(* ===== verification/Evolution.v ===== *)
(** The abstract specification of every writer of the database: the invariant
    of a Project row, how a row may change during one lifetime, and how the
    database may change between two points in time.

    [status_evolves] is the contract all writers keep, whoever they are and
    however they interleave: the assignment generation never goes back and
    names one Node, an assignment that is given up leaves a cleanup obligation
    behind, an obligation is never dropped and its evidence never taken back,
    and a Project that is Terminating never leaves the deletion. The files of
    the operations prove that each of them keeps it; System.v composes them. *)
From Stdlib Require Import ZArith Lia.
From stdpp Require Import prelude gmap strings.
From S2P Require Import Prelude.
From S2P Require Import Conditions.
From S2P Require Import ProjectTypes.
From S2P Require Import Lifecycle.
From S2P Require Import NodeTypes.
From S2P Require Import AccessTypes.
From S2P Require Import Database.
Import GoTime GoInt GoError.

Set Default Proof Using "Type".

Definition assignment_of (uid : string) (s : ProjectStatus) : AssignmentIdentity :=
  {| ProjectUID := uid; NodeName := st_NodeRef s; ai_Generation := st_AssignmentGeneration s |}.

(** ** Obligations over time *)

Record obligation_evolves (o o' : CleanupObligation) : Prop := {
  oe_assignment : ob_Assignment o' = ob_Assignment o;
  oe_released : ob_ReleasedAt o' = ob_ReleasedAt o;
  oe_removed : ∀ e, ob_ResourcesRemoved o = Some e → ob_ResourcesRemoved o' = Some e;
  oe_quarantined : ∀ e, ob_ManagedDataQuarantined o = Some e → ob_ManagedDataQuarantined o' = Some e;
  oe_owed : ob_ManagedDataOwed o = true → ob_ManagedDataOwed o' = true
}.

#[export] Instance obligation_evolves_preorder : PreOrder obligation_evolves.
Proof.
  split.
  - intros o. by split.
  - intros o1 o2 o3 [] []. split; try congruence; auto.
Qed.

Definition obligations_evolve (r r' : option ProjectRecoveryStatus) : Prop :=
  ∀ a o, FindObligation r a = Some o →
    ∃ o', FindObligation r' a = Some o' ∧ obligation_evolves o o'.

#[export] Instance obligations_evolve_preorder : PreOrder obligations_evolve.
Proof.
  split.
  - intros r a o Ho. exists o. by split.
  - intros r1 r2 r3 H12 H23 a o Ho.
    destruct (H12 a o Ho) as (o2 & H2 & He2). destruct (H23 a o2 H2) as (o3 & H3 & He3).
    exists o3. split; [done|]. by trans o2.
Qed.

(** ** A status over time, within the lifetime [uid] *)

Definition stanzas (s : ProjectStatus) : list StanzaRecord :=
  match st_Backup s with None => [] | Some b => bk_Stanzas b end.

Definition deleting (s : ProjectStatus) : Prop :=
  st_Phase s = ProjectPhaseTerminating ∨ st_Phase s = ProjectPhaseTerminated.

Record status_evolves (uid : string) (s s' : ProjectStatus) : Prop := {
  se_generation : (st_AssignmentGeneration s ≤ st_AssignmentGeneration s')%Z;
  se_holder : st_AssignmentGeneration s' = st_AssignmentGeneration s →
    st_NodeRef s' = st_NodeRef s ∨ st_NodeRef s' = EmptyString;
  se_obligations : obligations_evolve (st_Recovery s) (st_Recovery s');
  se_released : st_NodeRef s ≠ EmptyString →
    assignment_of uid s' = assignment_of uid s ∨
    is_Some (FindObligation (st_Recovery s') (assignment_of uid s));
  se_deleting : deleting s →
    deleting s' ∧ st_AssignmentGeneration s' = st_AssignmentGeneration s;
  se_terminated : st_Phase s = ProjectPhaseTerminated → st_Phase s' = ProjectPhaseTerminated;
  se_observed : (st_ObservedSpecRevision s ≤ st_ObservedSpecRevision s')%Z;
  se_stanzas : stanzas s `prefix_of` stanzas s';
  se_history : st_AssignmentHistory s = AssignmentHistoryKnown →
    st_AssignmentHistory s' = AssignmentHistoryKnown
}.

#[export] Instance status_evolves_preorder uid : PreOrder (status_evolves uid).
Proof.
  split.
  - intros s. split; auto; try reflexivity; try lia.
  - intros s1 s2 s3 H12 H23.
    pose proof (se_generation _ _ _ H12). pose proof (se_generation _ _ _ H23).
    split; try lia.
    + intros Hg. destruct (se_holder _ _ _ H12 ltac:(lia)) as [H1|H1],
        (se_holder _ _ _ H23 ltac:(lia)) as [H2|H2]; rewrite ?H2, ?H1; auto.
    + trans (st_Recovery s2); by eapply se_obligations.
    + intros Hn. destruct (se_released _ _ _ H12 Hn) as [Heq|[o Ho]].
      * assert (st_NodeRef s2 ≠ EmptyString) as Hn2 by (injection Heq; congruence).
        destruct (se_released _ _ _ H23 Hn2) as [Heq2|Ho2].
        -- left. congruence.
        -- right. by rewrite <- Heq.
      * right. destruct (se_obligations _ _ _ H23 _ _ Ho) as (o' & -> & _). eauto.
    + intros Hd. destruct (se_deleting _ _ _ H12 Hd) as [Hd2 E2].
      destruct (se_deleting _ _ _ H23 Hd2) as [Hd3 E3]. split; [done|congruence].
    + intros Ht. eapply se_terminated; [done|]. by eapply se_terminated.
    + pose proof (se_observed _ _ _ H12). pose proof (se_observed _ _ _ H23). lia.
    + trans (stanzas s2); by eapply se_stanzas.
    + intros Hh. eapply se_history; [done|]. by eapply se_history.
Qed.

(** ** The invariant of a status and of a row *)

Definition generations (s : ProjectStatus) : list Z :=
  ai_Generation ∘ ob_Assignment <$> obligations s.

Record status_inv (uid : string) (s : ProjectStatus) : Prop := {
  si_generation : (0 ≤ st_AssignmentGeneration s)%Z;
  si_assigned : st_NodeRef s ≠ EmptyString → (1 ≤ st_AssignmentGeneration s)%Z;
  si_pending : st_Phase s = ProjectPhasePending → st_NodeRef s = EmptyString;
  si_never : st_AssignmentHistory s = AssignmentHistoryNeverAssigned →
    st_AssignmentGeneration s = 0%Z;
  si_unique : NoDup (ob_Assignment <$> obligations s);
  si_lifetime : ∀ o, o ∈ obligations s →
    ProjectUID (ob_Assignment o) = uid ∧
    (1 ≤ ai_Generation (ob_Assignment o) ≤ st_AssignmentGeneration s)%Z;
  si_complete : ∀ g, (1 ≤ g ≤ st_AssignmentGeneration s)%Z →
    g ∈ generations s ∨ (g = st_AssignmentGeneration s ∧ st_NodeRef s ≠ EmptyString);
  si_observed : (0 ≤ st_ObservedSpecRevision s)%Z
}.

Record row_inv (r : ProjectRow) : Prop := {
  ri_status : status_inv (row_UID r) (row_status r);
  ri_phase : row_Phase r = st_Phase (row_status r);
  ri_generation : (st_AssignmentGeneration (row_status r) ≤ row_Version r)%Z;
  ri_observed : (st_ObservedSpecRevision (row_status r) ≤ row_SpecRevision r)%Z;
  ri_revision : (row_SpecRevision r ≤ row_Version r)%Z;
  ri_version : (1 ≤ row_Version r ≤ max_int64)%Z
}.

(** ** A row and the database over time *)

Record row_evolves (r r' : ProjectRow) : Prop := {
  re_uid : row_UID r' = row_UID r;
  re_version : r' = r ∨ (row_Version r < row_Version r')%Z;
  re_status : status_evolves (row_UID r) (row_status r) (row_status r');
  re_revision : (row_SpecRevision r ≤ row_SpecRevision r')%Z
}.

#[export] Instance row_evolves_preorder : PreOrder row_evolves.
Proof.
  split.
  - intros r. split; auto; try lia. reflexivity.
  - intros r1 r2 r3 [] []. split; try congruence; try lia.
    + naive_solver lia.
    + trans (row_status r2); [done|]. congruence.
Qed.

(** A row whose record may stop existing: everything it represents is gone. *)
Definition removable (r : ProjectRow) : Prop :=
  (∀ o, o ∈ obligations (row_status r) → ob_ResourcesRemoved o ≠ None) ∧
  (st_NodeRef (row_status r) = EmptyString ∨
   ∃ o, o ∈ obligations (row_status r) ∧
        NodeName (ob_Assignment o) = st_NodeRef (row_status r) ∧
        ai_Generation (ob_Assignment o) = st_AssignmentGeneration (row_status r)).

Section db.
Context `{UUIDSource}.

Definition issued_between (lo hi : nat) (uid : string) : Prop :=
  ∃ k, lo ≤ k < hi ∧ uid = uuid_NewString k.

Record db_evolves (d d' : DB) : Prop := {
  de_issued : db_Issued d ≤ db_Issued d';
  de_rows : ∀ key r', db_Projects d' !! key = Some r' →
    (∃ r, db_Projects d !! key = Some r ∧ row_evolves r r') ∨
    issued_between (db_Issued d) (db_Issued d') (row_UID r');
  de_audit : db_Audit d `prefix_of` db_Audit d';
  de_access : access_evolves (db_Access d) (db_Access d')
}.

#[export] Instance db_evolves_preorder : PreOrder db_evolves.
Proof.
  split.
  - intros d. split; [lia| |done|done]. intros key r' Hr. left. exists r'. by split.
  - intros d1 d2 d3 [Hi1 Hr1 Ha1 Hc1] [Hi2 Hr2 Ha2 Hc2].
    split; [lia| |by trans (db_Audit d2)|by trans (db_Access d2)].
    intros key r3 H3. destruct (Hr2 key r3 H3) as [(r2 & H2 & He2)|(k & Hk & Hu)].
    + destruct (Hr1 key r2 H2) as [(r1 & H1 & He1)|(k & Hk & Hu)].
      * left. exists r1. split; [done|]. by trans r2.
      * right. exists k. split; [lia|]. by rewrite (re_uid _ _ He2).
    + right. exists k. split; [lia|done].
Qed.

(** One write that is not a forced deletion takes a row away only if it is
    removable at that moment. *)
Definition db_finalized (d d' : DB) : Prop :=
  ∀ key r, db_Projects d !! key = Some r →
    (∃ r', db_Projects d' !! key = Some r' ∧ row_evolves r r') ∨ removable r.

(** Every row is well-formed and carries a UID that has been drawn, every Node has
    a name, so the empty NodeRef of a Project names none, and the tables of tokens
    are well-formed. *)
Record db_inv (d : DB) : Prop := {
  di_rows : ∀ key r, db_Projects d !! key = Some r →
    row_inv r ∧ issued_between 0 (db_Issued d) (row_UID r);
  di_nodes : db_Nodes d !! EmptyString = None;
  di_access : access_inv (db_Access d)
}.
Coercion di_rows : db_inv >-> Funclass.

(** The relation every writer keeps, and with it what a program may expect of
    all others while it runs. *)
Definition others (d d' : DB) : Prop := db_evolves d d' ∧ (db_inv d → db_inv d').

#[export] Instance others_preorder : PreOrder others.
Proof.
  split.
  - intros d. by split.
  - intros d1 d2 d3 [] []. split; [by trans d2|auto].
Qed.

Definition others_unforced (d d' : DB) : Prop := others d d' ∧ db_finalized d d'.

Lemma others_unforced_refl d : others_unforced d d.
Proof. split; [done|]. intros key r Hr. left. exists r. by split. Qed.

Lemma empty_db_inv : db_inv empty_db.
Proof. split; [done|done|exact no_access_inv]. Qed.

(** A UID drawn by [d] names, later, only the row it named at [d]. *)
Lemma same_lifetime d d' key r' :
  db_evolves d d' → issued_between 0 (db_Issued d) (row_UID r') →
  db_Projects d' !! key = Some r' →
  ∃ r, db_Projects d !! key = Some r ∧ row_evolves r r'.
Proof.
  intros Hev (k & Hk & Hu) Hr. destruct (de_rows _ _ Hev _ _ Hr) as [?|(k' & Hk' & Hu')]; [done|].
  rewrite Hu in Hu'. apply (inj uuid_NewString) in Hu'. lia.
Qed.

(** The lemma behind every UID- and version-pinned swap: a row found later
    under the same UID and version is the row read, byte for byte. *)
Lemma pinned_row_unchanged d d' key r r' :
  db_inv d → db_evolves d d' →
  db_Projects d !! key = Some r → db_Projects d' !! key = Some r' →
  row_UID r' = row_UID r → row_Version r' = row_Version r → r' = r.
Proof.
  intros Hinv Hev Hr Hr' Hu Hv.
  destruct (same_lifetime d d' key r' Hev) as (r0 & Hr0 & He); [|done|].
  - rewrite Hu. apply (Hinv key r Hr).
  - rewrite Hr in Hr0. injection Hr0 as <-. destruct (re_version _ _ He) as [?|?]; [done|lia].
Qed.

(** A row found unchanged later was that row all the while. *)
Lemma row_between d d1 d2 key r r1 :
  db_inv d → db_evolves d d1 → db_evolves d1 d2 →
  db_Projects d !! key = Some r → db_Projects d1 !! key = Some r1 →
  db_Projects d2 !! key = Some r → r1 = r.
Proof.
  intros Hinv H01 H12 Hr Hr1 Hr2.
  destruct (Hinv _ _ Hr) as [_ (k & Hk & Hu)]. pose proof (de_issued _ _ H01).
  destruct (same_lifetime d1 d2 key r H12) as (r0 & Hr0 & He2); [exists k; split; [lia|done]|done|].
  rewrite Hr1 in Hr0. injection Hr0 as <-.
  destruct (same_lifetime d d1 key r1 H01) as (r0 & Hr0 & He1); [|done|].
  { exists k. rewrite <- (re_uid _ _ He2). split; [lia|done]. }
  rewrite Hr in Hr0. injection Hr0 as <-.
  destruct (re_version _ _ He1) as [?|?]; [done|]. destruct (re_version _ _ He2) as [?|?]; [done|]. lia.
Qed.

(** ** Writes that touch one row *)

Definition put_row (key : string * string) (r : ProjectRow) (d : DB) : DB :=
  db_with_Projects (<[key := r]> (db_Projects d)) d.
Definition drop_row (key : string * string) (d : DB) : DB :=
  db_with_Projects (delete key (db_Projects d)) d.

Lemma put_row_evolves key r r' d :
  db_Projects d !! key = Some r → row_evolves r r' → db_evolves d (put_row key r' d).
Proof.
  intros Hr He. split; [done| |done|done]. intros key' r0. simpl.
  destruct (decide (key = key')) as [<-|Hne].
  - rewrite lookup_insert_eq. intros [= <-]. left. eauto.
  - rewrite lookup_insert_ne by done. intros H0. left. exists r0. by split.
Qed.

Lemma put_row_inv key r r' d :
  db_Projects d !! key = Some r → row_inv r' → row_UID r' = row_UID r →
  db_inv d → db_inv (put_row key r' d).
Proof.
  intros Hr Hi Hu Hinv. split; [|apply Hinv..]. intros key' r0. simpl.
  destruct (decide (key = key')) as [<-|Hne].
  - rewrite lookup_insert_eq. intros [= <-]. split; [done|]. rewrite Hu. apply (Hinv key r Hr).
  - rewrite lookup_insert_ne by done. apply Hinv.
Qed.

Lemma put_row_finalized key r r' d :
  db_Projects d !! key = Some r → row_evolves r r' → db_finalized d (put_row key r' d).
Proof.
  intros Hr He key' r0 H0. left. simpl. destruct (decide (key = key')) as [<-|Hne].
  - rewrite Hr in H0. injection H0 as <-. exists r'. by rewrite lookup_insert_eq.
  - exists r0. rewrite lookup_insert_ne by done. by split.
Qed.

(** INSERT of a row under a UID drawn for it. *)
Definition insert_row (key : string * string) (r : ProjectRow) (d : DB) : DB :=
  db_issue (put_row key r d).

Lemma insert_row_others key r d :
  db_Projects d !! key = None → row_inv r → row_UID r = uuid_NewString (db_Issued d) →
  others_unforced d (insert_row key r d).
Proof.
  intros Hn Hri Hu.
  assert (∀ key' r', db_Projects (insert_row key r d) !! key' = Some r' →
    (key' = key ∧ r' = r) ∨ db_Projects d !! key' = Some r') as Hcase.
  { intros key' r'. simpl. rewrite lookup_insert_Some. naive_solver. }
  split; [split; [split|]|].
  - simpl. lia.
  - intros key' r' [[-> ->]|Hr]%Hcase.
    + right. exists (db_Issued d). simpl. split; [lia|done].
    + left. exists r'. by split.
  - done.
  - done.
  - intros Hinv. split; [|apply Hinv..]. intros key' r' [[-> ->]|Hr]%Hcase.
    + split; [done|]. exists (db_Issued d). simpl. split; [lia|done].
    + destruct (Hinv _ _ Hr) as [? (k & ? & ?)]. split; [done|]. exists k. simpl. split; [lia|done].
  - intros key' r' Hr. left. exists r'. split; [|done]. simpl.
    rewrite lookup_insert_ne; [done|]. intros ->. congruence.
Qed.

Lemma drop_row_others key d : others d (drop_row key d).
Proof.
  assert (∀ key' r, db_Projects (drop_row key d) !! key' = Some r → db_Projects d !! key' = Some r)
    as Hsub by (intros ?? Hr; simpl in Hr; by apply lookup_delete_Some in Hr as [_ ?]).
  split; [split|].
  - done.
  - intros key' r Hr%Hsub. left. exists r. by split.
  - done.
  - done.
  - intros Hinv. split; [|apply Hinv..]. intros key' r Hr%Hsub. exact (Hinv _ _ Hr).
Qed.

Lemma drop_row_finalized key r d :
  db_Projects d !! key = Some r → removable r → db_finalized d (drop_row key d).
Proof.
  intros Hr Hrm key' r0 H0. destruct (decide (key = key')) as [<-|Hne].
  - right. rewrite Hr in H0. by injection H0 as <-.
  - left. exists r0. simpl. rewrite lookup_delete_ne by done. by split.
Qed.
End db.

**TASK DETAILS**: Search each line of the data above for "formed", and copy the lines where it occurs.

**EXERCISE SOLUTION**:
(** Every row is well-formed and carries a UID that has been drawn, every Node has
    are well-formed. *)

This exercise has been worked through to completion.